A battlefield weapon system is proposed to counter the threat posed by small drones. The main system element is an aerodynamically guided missile that is compatible with existing multipurpose shoulder launched weapon systems. The system is fully portable for dispersed deployment among infantry.

Description

    CROSS-REFERENCE TO RELATED APPLICATION
  • None.
  • FIELD OF THE INVENTION
  • This invention is related to battlefield weapons systems and the threat posed by small UAVs (Drones).
  • BACKGROUND OF THE INVENTION
  • The low cost and ready availability of simple remote-piloted aircraft systems (RPAS) presents the enemy with an efficient means to achieve battlefield tactical reconnaissance and strike capabilities that would have been unheard of ten years ago.
  • In an asymmetric threat scenario, simple, low-cost aircraft remote piloted aircraft (whether directly purchased from hobbyist suppliers, or manufactured along similar lines) can be modified with relative ease to include video downlink and to deliver;
      • explosive ordnance
      • precision, close range shot (rifle, pistol, shotgun)

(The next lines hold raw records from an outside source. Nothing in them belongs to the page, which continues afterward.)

(* ===== verification/Queue.v ===== *)
(** The completion queue ([queue.rs]).

    [State] is what the queue's mutex protects.  A system state ([World]) is one queue with its
    pollers, the JVM threads that are inside [poll], and the handle table completions may own
    handles in.  Every stretch of code that runs with the mutex held is one transition, and so is
    every stretch between two acquisitions; [qstep] executes one action of one thread.  A thread
    blocked in [Condvar::wait] is [Parked] until a notification, a spurious wakeup or its timeout.

    The slab addresses are the allocator's: an action that may reallocate carries the address it
    got.  A caller's buffer is the list of its record slots. *)

From S2P Require Import Prelude Abi KtError Handle.

(** ** Completions *)

Record Pending := {
  p_req_id : Z;
  p_kind : KtKind;
  p_status : Z;
  p_payload : list byte;
  p_aux0 : Z;
  p_aux1 : Z;
}.

#[export] Instance Pending_eq_dec : EqDecision Pending.
Proof. solve_decision. Defined.

Definition pending_ack (req_id : Z) : Pending :=
  {| p_req_id := req_id; p_kind := Ack; p_status := KT_OK; p_payload := [];
     p_aux0 := 0; p_aux1 := 0 |}.

Definition pending_error (req_id status : Z) (message : string) : Pending :=
  {| p_req_id := req_id; p_kind := Ack; p_status := status;
     p_payload := String.list_byte_of_string message; p_aux0 := 0; p_aux1 := 0 |}.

      • all manner of chemical, nuclear or biological agents
      • close-up reconnaissance photography, possibly with GPS
      • mortar, artillery and sniper spotting
  • Under a symmetric threat scenario, all of the above-mentioned capabilities are presented, together with:
      • threat from semi-autonomous drone aircraft
      • threat from super-miniature insect- and bird-like aircraft
      • target marking for terminal guidance of smart munitions.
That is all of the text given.